I felt a bit divided over his talk. Part of me felt that Matt’s point could have been made in 5 minutes, but the other part of me agreed that the importance of his message deserved 45 minutes of our attention.
In a nutshell, I interpreted his point to be:
Empathy isn’t something we should force upon ourselves or anyone else as part of a design process. Feeling true empathy is tiring, it’s difficult, it’s unpleasant, and to pretend to be empathetic is patronising.
Here’s my take on it. The word empathy is used too easily. I’d just swap it for the word ‘understanding’ and all of a sudden we’re not pretending we know exactly what it’s like to experience something the way someone else does. If we say that we need to ‘understand’ something before we find a solution, then seems much more realistic, and achievable.
- Info about, and articles from Matt: https://theblog.adobe.com/author/matt-may/
Ashley’s talk was mostly telling her story of the work she’s done around making a 3D autism simulator, and the research methods that led her design.
Autism is clearly something she knows a lot about, having said a lot of her family members are on the spectrum. What seems like a common occurrence, is when someone who is leading the way in something like accessibility does so because of personal experiences with it. Ashley’s family members are autistic, Laura Kalbag’s brother has a physical and cognitive disability.

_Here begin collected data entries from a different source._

Lemma forward_launch_failure (os : executor) (command : string) (tr : trace)
    (msg : string) :
  os (Py.split command) = FailsToLaunch msg ->
  forward os command tr
  = (Raise (OSError msg), (tr ++ [EvSubprocess (Py.split command)])%list).
Proof.
  intros H. unfold forward, try_except_CalledProcessError, bind, subprocess_run.
  now rewrite H.
Qed.

(** A forwarded command makes exactly one call of the executor, with the
    command split on whitespace, however the call ends. *)
Lemma spawned_forward (os : executor) (command : string) (tr : trace) :
  spawned (snd (forward os command tr))
  = (spawned tr ++ [Py.split command])%list.
Proof.
  destruct (os (Py.split command)) as [rc out err|msg] eqn:H.
  - destruct (Z.eq_dec rc 0) as [->|Hrc].
    + rewrite (forward_exit_zero _ _ _ _ _ H). simpl. now rewrite spawned_app.
    + rewrite (forward_exit_nonzero _ _ _ _ _ _ H Hrc). simpl.
      rewrite !spawned_app. simpl. now rewrite app_nil_r.
  - rewrite (forward_launch_failure _ _ _ _ H). simpl. now rewrite spawned_app.
Qed.

(** The read-only tool is its gate followed by the forwarding. *)
Lemma run_kubectl_command_ro_gate (os : executor) (command : string) (tr : trace) :
  run_kubectl_command_ro os command tr
  = match classify command with
    | Allowed => forward os command tr
    | Denied reason => (Return reason, tr)
    end.
Proof.
  unfold run_kubectl_command_ro, classify.
  destruct (negb (Py.startswith command "kubectl ")); [reflexivity|].
  cbv zeta.
  destruct (negb (is_allowed (Py.slice_from 8 command))
            || has_disallowed (Py.slice_from 8 command)); reflexivity.
Qed.

(** The unrestricted tool tests the prefix and nothing else. *)
Lemma run_kubectl_command_gate (os : executor) (command : string) (tr : trace) :
  run_kubectl_command os command tr
  = if Py.startswith command "kubectl " then forward os command tr
    else (Return MSG_PREFIX, tr).
Proof.
  unfold run_kubectl_command.
  destruct (Py.startswith command "kubectl "); reflexivity.
Qed.

Lemma classify_denied (command : string) :
  Py.startswith command "kubectl " = true ->
  is_allowed (Py.slice_from 8 command) = false
  \/ has_disallowed (Py.slice_from 8 command) = true ->
  classify command = Denied MSG_READ_ONLY.
Proof.
  intros Hp H. unfold classify. cbv zeta. rewrite Hp.
  change (negb true) with false. cbv iota.
  destruct H as [H|H]; rewrite H; [reflexivity | now rewrite orb_true_r].
Qed.

Lemma classify_allowed (command : string) :
  Py.startswith command "kubectl " = true ->
  is_allowed (Py.slice_from 8 command) = true ->
  has_disallowed (Py.slice_from 8 command) = false ->
  classify command = Allowed.
Proof.
  intros Hp Ha Hd. unfold classify. cbv zeta. now rewrite Hp, Ha, Hd.
Qed.

Lemma MSG_distinct : MSG_PREFIX <> MSG_READ_ONLY.
Proof. discriminate. Qed.

(** A denial returns the reason and leaves the trace alone. *)
Lemma run_kubectl_command_ro_denied
    (os : executor) (command reason : string) (tr : trace) :
  classify command = Denied reason ->
  run_kubectl_command_ro os command tr = (Return reason, tr).
Proof. intros Hc. now rewrite run_kubectl_command_ro_gate, Hc. Qed.

(** A command let through is forwarded. *)
Lemma run_kubectl_command_ro_allowed
    (os : executor) (command : string) (tr : trace) :
  classify command = Allowed ->
  run_kubectl_command_ro os command tr = forward os command tr.
Proof. intros Hc. now rewrite run_kubectl_command_ro_gate, Hc. Qed.

(** ** The read-only tool *)

(** C1. A command that has the prefix [kubectl ] but fails the allow-list
    test or contains a disallowed term is answered by
    [run_kubectl_command_ro] with the denial string, and the call has no
    effect at all: the trace is left as it was, so [subprocess.run] is not
    called and no process is spawned. *)
Theorem ro_denied_no_side_effect
    (os : executor) (command : string) (tr : trace) :
  Py.startswith command "kubectl " = true ->
  is_allowed (Py.slice_from 8 command) = false
  \/ has_disallowed (Py.slice_from 8 command) = true ->
  classify command = Denied MSG_READ_ONLY
  /\ run_kubectl_command_ro os command tr = (Return MSG_READ_ONLY, tr).
Proof.
  intros Hp H. pose proof (classify_denied command Hp H) as Hc.
  split; [exact Hc | now apply run_kubectl_command_ro_denied].
Qed.

Lemma ro_denied_no_side_effect_witness :
  Py.startswith "kubectl delete pod nginx" "kubectl " = true
  /\ (is_allowed (Py.slice_from 8 "kubectl delete pod nginx") = false
      \/ has_disallowed (Py.slice_from 8 "kubectl delete pod nginx") = true)
  /\ classify "kubectl delete pod nginx" = Denied MSG_READ_ONLY
  /\ run_kubectl_command_ro os_ok "kubectl delete pod nginx" []
     = (Return MSG_READ_ONLY, []).
Proof.
  split; [reflexivity|]. split; [left; reflexivity|].
  apply (ro_denied_no_side_effect os_ok "kubectl delete pod nginx" []);
    [reflexivity | left; reflexivity].
Defined.

(** C2. For a command with the prefix, the gate of the read-only tool lets
    the command through exactly when its body starts with one of the allowed
    patterns and no disallowed term occurs anywhere in the body, as Steps 3
    to 5 of the specification say; in every other case it denies, and the
    tool does what its gate decides. *)
Theorem classify_refines (os : executor) (command : string) (tr : trace) :
  Py.startswith command "kubectl " = true ->
  (classify command = Allowed <-> Spec.allowed (Py.slice_from 8 command))
  /\ (classify command = Denied MSG_READ_ONLY
      <-> ~ Spec.allowed (Py.slice_from 8 command))
  /\ run_kubectl_command_ro os command tr
     = match classify command with
       | Allowed => forward os command tr
       | Denied reason => (Return reason, tr)
       end.
Proof.
  intros Hp. unfold Spec.allowed.
  rewrite <- is_allowed_spec, <- has_disallowed_spec.
  split; [|split; [|apply run_kubectl_command_ro_gate]].
  - destruct (is_allowed (Py.slice_from 8 command)) eqn:Ha.
    + destruct (has_disallowed (Py.slice_from 8 command)) eqn:Hd.
      * rewrite (classify_denied command Hp (or_intror Hd)).
        split; [discriminate | intros [_ H]; now elim H].
      * rewrite (classify_allowed command Hp Ha Hd).
        split; [intros _; split; [reflexivity | discriminate] | reflexivity].
    + rewrite (classify_denied command Hp (or_introl Ha)).
      split; [discriminate | intros [H _]; discriminate].
  - destruct (is_allowed (Py.slice_from 8 command)) eqn:Ha.
    + destruct (has_disallowed (Py.slice_from 8 command)) eqn:Hd.
      * rewrite (classify_denied command Hp (or_intror Hd)).
        split; [intros _ [_ H]; now elim H | reflexivity].
      * rewrite (classify_allowed command Hp Ha Hd).
        split; [discriminate | intros H; elim H; split; [reflexivity | discriminate]].
    + rewrite (classify_denied command Hp (or_introl Ha)).
      split; [intros _ [H _]; discriminate | reflexivity].
Qed.

Lemma classify_refines_witness :
  Py.startswith "kubectl get pods -n default" "kubectl " = true
  /\ (classify "kubectl get pods -n default" = Allowed
      <-> Spec.allowed (Py.slice_from 8 "kubectl get pods -n default"))
  /\ (classify "kubectl get pods -n default" = Denied MSG_READ_ONLY
      <-> ~ Spec.allowed (Py.slice_from 8 "kubectl get pods -n default"))
  /\ run_kubectl_command_ro os_ok "kubectl get pods -n default" []
     = match classify "kubectl get pods -n default" with
       | Allowed => forward os_ok "kubectl get pods -n default" []
       | Denied reason => (Return reason, [])
       end.
Proof.
  split; [reflexivity|].
  apply (classify_refines os_ok "kubectl get pods -n default" []).
  reflexivity.
Defined.

(** C3. A command whose body contains a term of the disallowed list as a
    substring, at any place after the prefix, is denied by the read-only
    tool and the call has no effect (no process is spawned), whatever the
    body starts with: the deny-list scan wins over a match of the allow
    list. *)
Theorem ro_deny_list_precedence
    (os : executor) (term before after : string) (tr : trace) :
  In term disallowed_terms ->
  classify ("kubectl " ++ before ++ term ++ after) = Denied MSG_READ_ONLY
  /\ run_kubectl_command_ro os ("kubectl " ++ before ++ term ++ after) tr
     = (Return MSG_READ_ONLY, tr).
Proof.
  intros Hin.
  assert (Hc : classify ("kubectl " ++ before ++ term ++ after)
               = Denied MSG_READ_ONLY).
  { apply classify_denied.
    - apply (startswith_app "kubectl ").
    - right. change 8 with (String.length "kubectl "). rewrite slice_from_app.
      apply has_disallowed_spec. exists term. split; [exact Hin|].
      now exists before, after. }
  split; [exact Hc | now apply run_kubectl_command_ro_denied].
Qed.

Lemma ro_deny_list_precedence_witness :
  (In "delete" disallowed_terms
   /\ is_allowed "get pods; kubectl delete pod x" = true
   /\ classify "kubectl get pods; kubectl delete pod x" = Denied MSG_READ_ONLY
   /\ run_kubectl_command_ro os_ok "kubectl get pods; kubectl delete pod x" []
      = (Return MSG_READ_ONLY, []))
  /\ (In "label --overwrite" disallowed_terms
      /\ classify "kubectl label --overwrite pod x foo=bar"
         = Denied MSG_READ_ONLY
      /\ run_kubectl_command_ro os_ok "kubectl label --overwrite pod x foo=bar" []
         = (Return MSG_READ_ONLY, [])).
Proof.
  split.
  - split; [simpl; tauto|]. split; [reflexivity|].
    apply (ro_deny_list_precedence os_ok "delete" "get pods; kubectl " " pod x" []).
    simpl; tauto.
  - split; [simpl; tauto|].
    apply (ro_deny_list_precedence os_ok "label --overwrite" "" " pod x foo=bar" []).
    simpl; tauto.
Defined.

(** C4. A command with the prefix whose body starts with an allowed read
    pattern and contains no disallowed term (such as [kubectl get pods],
    [kubectl describe deployment nginx], [kubectl config view] or
    [kubectl version]) is let through by the read-only tool, and the call
    makes exactly one call of the external executor, with the command split
    on whitespace: one process is spawned for it. *)
Theorem ro_read_command_spawns_once
    (os : executor) (command : string) (tr : trace) :
  Py.startswith command "kubectl " = true ->
  is_allowed (Py.slice_from 8 command) = true ->
  has_disallowed (Py.slice_from 8 command) = false ->
  classify command = Allowed
  /\ run_kubectl_command_ro os command tr = forward os command tr
  /\ spawned (snd (run_kubectl_command_ro os command tr))
     = (spawned tr ++ [Py.split command])%list.
Proof.
  intros Hp Ha Hd. pose proof (classify_allowed command Hp Ha Hd) as Hc.
  split; [exact Hc|].
  rewrite (run_kubectl_command_ro_allowed os command tr Hc).
  split; [reflexivity | apply spawned_forward].
Qed.

Lemma ro_read_command_spawns_once_witness :
  (classify "kubectl get pods" = Allowed
   /\ run_kubectl_command_ro os_ok "kubectl get pods" []
      = forward os_ok "kubectl get pods" []
   /\ spawned (snd (run_kubectl_command_ro os_ok "kubectl get pods" []))
      = [["kubectl"; "get"; "pods"]])
  /\ (classify "kubectl describe deployment nginx" = Allowed
      /\ run_kubectl_command_ro os_exit1 "kubectl describe deployment nginx" []
         = forward os_exit1 "kubectl describe deployment nginx" []
      /\ spawned (snd (run_kubectl_command_ro os_exit1
                         "kubectl describe deployment nginx" []))
         = [["kubectl"; "describe"; "deployment"; "nginx"]])
  /\ (classify "kubectl config view" = Allowed
      /\ run_kubectl_command_ro os_no_kubectl "kubectl config view" []
         = forward os_no_kubectl "kubectl config view" []
      /\ spawned (snd (run_kubectl_command_ro os_no_kubectl
                         "kubectl config view" []))
         = [["kubectl"; "config"; "view"]])
  /\ (classify "kubectl version" = Allowed
      /\ run_kubectl_command_ro os_ok "kubectl version" []
         = forward os_ok "kubectl version" []
      /\ spawned (snd (run_kubectl_command_ro os_ok "kubectl version" []))
         = [["kubectl"; "version"]]).
Proof.
  split; [|split; [|split]].
  - apply (ro_read_command_spawns_once os_ok "kubectl get pods" []);
      reflexivity.
  - apply (ro_read_command_spawns_once os_exit1
             "kubectl describe deployment nginx" []); reflexivity.
  - apply (ro_read_command_spawns_once os_no_kubectl "kubectl config view" []);
      reflexivity.
  - apply (ro_read_command_spawns_once os_ok "kubectl version" []);
      reflexivity.
Defined.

When the drive comes from a place like this, it seems to fuel a long burning fire in a person!
Something like this would be welcomed on the South Coast, so I don’t have to use a plane or spend an entire working day traveling. Bring it to Brighton, please?
It was a great event. The free notebook was a nice touch, and something i’ll be proudly whipping out at meetings until the pages run out. Digital Accessibility is something that anyone in the industry will hear more about over the coming years.
We all have a responsibility to learn about it, talk about it, and practice it.